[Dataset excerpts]
(** * Journiv import pipeline: archive validation, streaming extraction,
      media validation, checksums and filename sanitisation.

    A shallow embedding of
      - [app/utils/import_export/media_handler.py]  (class [MediaHandler])
      - [app/utils/import_export/zip_handler.py]    (class [ZipHandler])
    together with the properties the design document states about them.

    Conventions of the embedding
      - a Python [str] is a list of Unicode code points ([list N]);
        [len] is the length of that list, the UTF-8 size is [utf8_len];
      - [bytes] is a list of byte values;
      - a [pathlib] path is an anchor flag and a list of components;
      - the file system is a finite map from absolute paths to nodes, and the
        code that touches it is written in a state-and-exception monad;
      - library functions whose tables are not part of the repository
        ([str.lower], libmagic, [mimetypes], SHA-256) are parameters. *)

From Stdlib Require Import ZArith Lia String Ascii Sorting.Sorted.
From Equations Require Import Equations.
From stdpp Require Import base tactics option list gmap.

Open Scope Z_scope.

(** ** Python strings *)

Abbreviation str := (list N) (only parsing).

Definition lit (s : string) : list N :=
  N_of_ascii <$> list_ascii_of_string s.

Definition ch_slash : N := 47%N.
Definition ch_dot : N := 46%N.
Definition ch_space : N := 32%N.
Definition ch_underscore : N := 95%N.

(** [len(s.encode(utf-8))] *)
Definition utf8_width (c : N) : nat :=
  if (c <? 128)%N then 1%nat
  else if (c <? 2048)%N then 2%nat
  else if (c <? 65536)%N then 3%nat else 4%nat.

Definition utf8_len (s : str) : nat := sum_list (utf8_width <$> s).

(** [s.startswith(p)], [s.endswith(p)], [sub in s] *)
Fixpoint startswith (s p : str) : bool :=
  match p, s with
  | [], _ => true
  | _ :: _, [] => false
  | b :: p', a :: s' => if N.eqb a b then startswith s' p' else false
  end.

Definition endswith (s p : str) : bool := startswith (reverse s) (reverse p).

Fixpoint str_contains (s sub : str) : bool :=
  startswith s sub ||
  match s with
  | [] => false
  | _ :: s' => str_contains s' sub
  end.

(** [s.split(sep)] for a one-character separator *)
Fixpoint split_on (sep : N) (s : str) : list (list N) :=
  match s with
  | [] => [[]]
  | c :: s' =>
      if N.eqb c sep then [] :: split_on sep s'
      else match split_on sep s' with
           | [] => [[c]]
           | w :: ws => (c :: w) :: ws
           end
  end.

(** [s.replace(old, new)] for one-character [old] and [new] *)
Definition replace_char (old new : N) (s : str) : list N :=
  (λ c, if N.eqb c old then new else c) <$> s.

(** [s.strip(chars)] *)
Fixpoint lstrip (chars : str) (s : str) : list N :=
  match s with
  | [] => []
  | c :: s' => if bool_decide (c ∈ chars) then lstrip chars s' else s
  end.

Definition rstrip (chars : str) (s : str) : list N :=
  reverse (lstrip chars (reverse s)).

Definition str_strip (chars : str) (s : str) : list N :=
  rstrip chars (lstrip chars s).

(** [s.rfind(c)]: index of the last occurrence *)
Fixpoint rfind (c : N) (s : str) : option nat :=
  match s with
  | [] => None
  | x :: s' =>
      match rfind c s' with
      | Some i => Some (S i)
      | None => if N.eqb x c then Some 0%nat else None
      end
  end.

(** [s[:m]] with Python's reading of a negative bound *)
Definition slice_to (m : Z) (s : str) : list N :=
  if 0 <=? m then take (Z.to_nat m) s
  else take (Z.to_nat (Z.of_nat (length s) + m)) s.

(** ** pathlib (POSIX flavour) *)

(** The components kept by [PurePosixPath(s)]: empty and dot components
    are dropped when the string is parsed. *)
Definition pure_parts (s : str) : list (list N) :=
  filter (λ w, w ≠ [] ∧ w ≠ [ch_dot]) (split_on ch_slash s).

(** [Path(s).name] *)
Definition path_name (s : str) : list N := List.last (pure_parts s) [].

(** [suffix] and [stem] of a final component:
    [i = name.rfind('.')], an extension exists iff [0 < i < len(name) - 1]. *)
Definition name_suffix (name : str) : list N :=
  match rfind ch_dot name with
  | Some i =>
      if bool_decide (0 < i < length name - 1)%nat then drop i name else []
  | None => []
  end.

Definition name_stem (name : str) : list N :=
  match rfind ch_dot name with
  | Some i =>
      if bool_decide (0 < i < length name - 1)%nat then take i name else name
  | None => name
  end.

(** Resolved absolute paths: the components below the root, without dot
    and dot-dot components.  The file systems considered here have no
    symbolic links, so [Path.resolve()] is the lexical normalisation. *)
Abbreviation apath := (list (list N)) (only parsing).

Record path := Path { is_abs : bool; parts : list (list N) }.

Definition parse_path (s : str) : path :=
  Path (startswith s [ch_slash]) (pure_parts s).

Definition of_apath (p : apath) : path := Path true p.

(** [p / q]: an absolute right operand replaces the left one. *)
Definition joinpath (p q : path) : path :=
  if is_abs q then q else Path (is_abs p) (parts p ++ parts q).

(** [p.relative_to(q)]; [None] stands for the [ValueError] pathlib raises. *)
Definition relative_to (p q : path) : option path :=
  if bool_decide (is_abs p = is_abs q ∧ parts q `prefix_of` parts p)
  then Some (Path false (drop (length (parts q)) (parts p)))
  else None.

Definition normalize (comps : list (list N)) : list (list N) :=
  foldl (λ acc c, if bool_decide (c = [ch_dot; ch_dot])
                  then removelast acc else acc ++ [c]) [] comps.

(** [(root / q).resolve()] for a resolved [root]. *)
Definition resolve_under (root : apath) (q : path) : list (list N) :=
  normalize (parts (joinpath (of_apath root) q)).

Definition parent (p : apath) : list (list N) := removelast p.

(** [str(p)] *)
Definition path_str (p : apath) : list N :=
  match p with
  | [] => [ch_slash]
  | _ => concat ((λ c, ch_slash :: c) <$> p)
  end.

(** ** Exceptions *)

Inductive exn_class :=
  | BadZipFile | OSError | RuntimeError | ValueError | OtherException.

(** [IOError] is an alias of [OSError]. *)
Definition IOError : exn_class := OSError.

(** The messages the two handlers build, kept structured. *)
Inductive message :=
  | Text (s : list N)
  | ZipCorrupted
  | ZipTooLarge (total_size max_size_mb : Z)
  | UnsafePath (filename : list N)
  | NotInSubpath (filename : list N)
  | MissingJson (source_type : option (list N))
  | DataFileNotFound (data_file : list (list N))
  | InvalidZip (cause : message)
  | ExtractionFailed (cause : message)
  | CorruptedFileInZip (bad_file : list N)
  | MissingRootJson
  | MissingDataJson
  | UnsafePathInZip (filename : list N)
  | FileSystemError (cause : message)
  | RuntimeErrorDuringValidation (cause : message)
  | ValidationError (cause : message)
  | FileNotFound (file_path : list (list N))
  | SizeExceeds (max_size_mb : Z)
  | MimeNotAllowed (mime_type : list N)
  | ExtensionNotAllowed (file_ext : list N)
  | FileIsValid
  | ValidationFailed (cause : message)
  | MediaValidationFailed (filename : list N) (error_msg : message).

Record exn := Exn { exn_cls : exn_class; exn_msg : message }.

#[global] Instance exn_class_eq_dec : EqDecision exn_class.
Proof. solve_decision. Defined.

(** ** State and exceptions *)

Definition SE (S A : Type) : Type := S → S * (exn + A).
(** * Helpdesk ticketing core (medium-python): store, rate limiter, policy,
    triage, ticket service and SLA reporting.

    The Python modules [store.py], [rate_limit.py], [policy.py], [triage.py],
    [service.py] and [reporting.py] are embedded as Rocq functions.  The
    store is a record that is passed in and handed back by every operation
    (the Python code mutates one [InMemoryStore] object in place); an
    operation that raises still hands back the store as the exception left
    it. *)

From Stdlib Require Import ZArith NArith Lia Ascii DecimalString DecimalN.
From Stdlib Require String.
From stdpp Require Import base option list gmap strings fin_maps.

Local Open Scope Z_scope.

(** ** Python strings *)

Module PyStr.

(** [str.lower()] on ASCII text: only [A]..[Z] change. *)
Definition lower_char (c : ascii) : ascii :=
  let n := N_of_ascii c in
  if ((65 <=? n) && (n <=? 90))%N then ascii_of_N (n + 32) else c.

Fixpoint lower (s : string) : string :=
  match s with
  | EmptyString => EmptyString
  | String c r => String (lower_char c) (lower r)
  end.

(** [w in s] for strings: [w] occurs in [s] as a contiguous block. *)
Fixpoint contains (w s : string) : bool :=
  String.prefix w s ||
  match s with
  | EmptyString => false
  | String _ r => contains w r
  end.

Definition dash : ascii := "-"%char.
Definition zero : ascii := "0"%char.

Fixpoint has_dash (s : string) : bool :=
  match s with
  | EmptyString => false
  | String c r => if Ascii.eqb c dash then true else has_dash r
  end.

(** [s.rsplit("-", 1)[-1]]: what follows the last dash of [s] (all of
    [s] when it has none). *)
Fixpoint after_last_dash (s : string) : string :=
  match s with
  | EmptyString => EmptyString
  | String c r =>
      if has_dash r then after_last_dash r
      else if Ascii.eqb c dash then r else s
  end.

Fixpoint replicate_char (n : nat) (c : ascii) : string :=
  match n with
  | O => EmptyString
  | S k => String c (replicate_char k c)
  end.

(** The format specification [04d] applied to a natural number: the
    decimal digits, filled with zeros on the left up to width 4. *)
Definition decimal (n : N) : string :=
  NilEmpty.string_of_uint (N.to_uint n).

Definition format_04d (n : N) : string :=
  let digits := decimal n in
  replicate_char (4 - String.length digits) zero +:+ digits.

(** The digits [d] behind [k] zeros. *)
Fixpoint zeros_then (k : nat) (d : Decimal.uint) : Decimal.uint :=
  match k with
  | O => d
  | S k' => Decimal.D0 (zeros_then k' d)
  end.

(** [int(s)] on a string of decimal digits. *)
Definition parse_decimal (s : string) : option N :=
  match NilEmpty.uint_of_string s with
  | Some d => Some (N.of_uint d)
  | None => None
  end.

End PyStr.

(** ** models.py *)

Record User := mkUser {
  user_id : string;
  email : string;
  role : string;
  active : bool
}.
(** * servicenow.py: date/time values, ranges and the table client

    A shallow embedding of [servicenow.py] and of the parts of the Python
    runtime it relies on (the proleptic Gregorian calendar of [datetime],
    [strptime]/[strftime] for the two formats the module uses, dictionaries
    and attribute lookup), followed by the properties of the module. *)

From Stdlib Require Import ZArith List String Ascii Bool Lia.
Import ListNotations.
Local Open Scope Z_scope.

(** ** Python results: a value or a raised exception *)

(** The exception classes that occur.  [ReferenceError] stands for the use
    of a table or query that was never created, which the objects below
    rule out by their position in memory. *)
Inductive exn_class : Type :=
  | ValueError
  | TypeError
  | KeyError
  | AttributeError
  | AssertionError
  | OverflowError
  | ServiceNowError
  | ReferenceError.

Inductive result (A : Type) : Type :=
  | Ok (a : A)
  | Raise (c : exn_class) (msg : string).
Arguments Ok {A} a.
Arguments Raise {A} c msg.

Definition bind {A B : Type} (r : result A) (k : A -> result B) : result B :=
  match r with
  | Ok a => k a
  | Raise c msg => Raise c msg
  end.

Notation "x <- r ;; k" := (bind r (fun x => k))
  (at level 61, r at next level, right associativity).

Definition raised {A : Type} (r : result A) : option exn_class :=
  match r with
  | Ok _ => None
  | Raise c _ => Some c
  end.

(** ** The calendar of [datetime] *)

Module Calendar.

Definition MINYEAR : Z := 1.
Definition MAXYEAR : Z := 9999.
Definition MAXORDINAL : Z := 3652059.

Definition DI400Y : Z := 146097.
Definition DI100Y : Z := 36524.
Definition DI4Y : Z := 1461.

Definition is_leap (year : Z) : bool :=
  (year mod 4 =? 0) && (negb (year mod 100 =? 0) || (year mod 400 =? 0)).

Definition DAYS_IN_MONTH (month : Z) : Z :=
  match month with
  | 1 => 31 | 2 => 28 | 3 => 31 | 4 => 30 | 5 => 31 | 6 => 30
  | 7 => 31 | 8 => 31 | 9 => 30 | 10 => 31 | 11 => 30 | 12 => 31
  | _ => -1
  end.

Definition DAYS_BEFORE_MONTH (month : Z) : Z :=
  match month with
  | 1 => 0 | 2 => 31 | 3 => 59 | 4 => 90 | 5 => 120 | 6 => 151
  | 7 => 181 | 8 => 212 | 9 => 243 | 10 => 273 | 11 => 304 | 12 => 334
  | _ => -1
  end.

Definition b2z (b : bool) : Z := if b then 1 else 0.

Definition days_before_year (year : Z) : Z :=
  let y := year - 1 in
  y * 365 + y / 4 - y / 100 + y / 400.

Definition days_in_month (year month : Z) : Z :=
  if (month =? 2) && is_leap year then 29 else DAYS_IN_MONTH month.

Definition days_before_month (year month : Z) : Z :=
  DAYS_BEFORE_MONTH month + b2z ((2 <? month) && is_leap year).

Definition ymd2ord (year month day : Z) : Z :=
  days_before_year year + days_before_month year month + day.

(** The month and day of the [n]-th day (from 0) of a year. *)
Definition month_day (n : Z) (leapyear : bool) : Z * Z :=
  let month := Z.shiftr (n + 50) 5 in
  let preceding := DAYS_BEFORE_MONTH month + b2z ((2 <? month) && leapyear) in
  if n <? preceding then
    let month' := month - 1 in
    let preceding' :=
      preceding - (DAYS_IN_MONTH month' + b2z ((month' =? 2) && leapyear)) in
    (month', n - preceding' + 1)
  else (month, n - preceding + 1).

Definition ord2ymd (n0 : Z) : Z * Z * Z :=
  let n := n0 - 1 in
  let n400 := n / DI400Y in
  let n := n mod DI400Y in
  let year := n400 * 400 + 1 in
  let n100 := n / DI100Y in
  let n := n mod DI100Y in
  let n4 := n / DI4Y in
  let n := n mod DI4Y in
  let n1 := n / 365 in
  let n := n mod 365 in
  let year := year + (n100 * 100 + n4 * 4 + n1) in
  if (n1 =? 4) || (n100 =? 4) then (year - 1, 12, 31)
  else
    let leapyear := (n1 =? 3) && (negb (n4 =? 24) || (n100 =? 3)) in
    let '(month, day) := month_day n leapyear in
    (year, month, day).

Definition check_date_fields (year month day : Z) : bool :=
  (MINYEAR <=? year) && (year <=? MAXYEAR) &&
  (1 <=? month) && (month <=? 12) &&
  (1 <=? day) && (day <=? days_in_month year month).

Definition check_time_fields (hour minute second : Z) : bool :=
  (0 <=? hour) && (hour <=? 23) &&
  (0 <=? minute) && (minute <=? 59) &&
  (0 <=? second) && (second <=? 59).

End Calendar.

(** ** Strings as Python sees them *)

Module PyString.

Local Open Scope string_scope.
Local Open Scope Z_scope.

Definition is_digit (c : ascii) : bool :=
  let n := Z.of_nat (nat_of_ascii c) in (48 <=? n) && (n <=? 57).

Definition digit_val (c : ascii) : Z := Z.of_nat (nat_of_ascii c) - 48.

Definition digit_char (z : Z) : ascii := ascii_of_nat (Z.to_nat (z + 48)).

▸ **Task goal**:
The answer must be a verbatim transcription of the entries above, from the first line through the line that contains "else if (c <? 65536)%N", and nothing more.

▸ **Solution to this exercise**:
(** * Journiv import pipeline: archive validation, streaming extraction,
      media validation, checksums and filename sanitisation.

    A shallow embedding of
      - [app/utils/import_export/media_handler.py]  (class [MediaHandler])
      - [app/utils/import_export/zip_handler.py]    (class [ZipHandler])
    together with the properties the design document states about them.

    Conventions of the embedding
      - a Python [str] is a list of Unicode code points ([list N]);
        [len] is the length of that list, the UTF-8 size is [utf8_len];
      - [bytes] is a list of byte values;
      - a [pathlib] path is an anchor flag and a list of components;
      - the file system is a finite map from absolute paths to nodes, and the
        code that touches it is written in a state-and-exception monad;
      - library functions whose tables are not part of the repository
        ([str.lower], libmagic, [mimetypes], SHA-256) are parameters. *)

From Stdlib Require Import ZArith Lia String Ascii Sorting.Sorted.
From Equations Require Import Equations.
From stdpp Require Import base tactics option list gmap.

Open Scope Z_scope.

(** ** Python strings *)

Abbreviation str := (list N) (only parsing).

Definition lit (s : string) : list N :=
  N_of_ascii <$> list_ascii_of_string s.

Definition ch_slash : N := 47%N.
Definition ch_dot : N := 46%N.
Definition ch_space : N := 32%N.
Definition ch_underscore : N := 95%N.

(** [len(s.encode(utf-8))] *)
Definition utf8_width (c : N) : nat :=
  if (c <? 128)%N then 1%nat
  else if (c <? 2048)%N then 2%nat
  else if (c <? 65536)%N then 3%nat else 4%nat.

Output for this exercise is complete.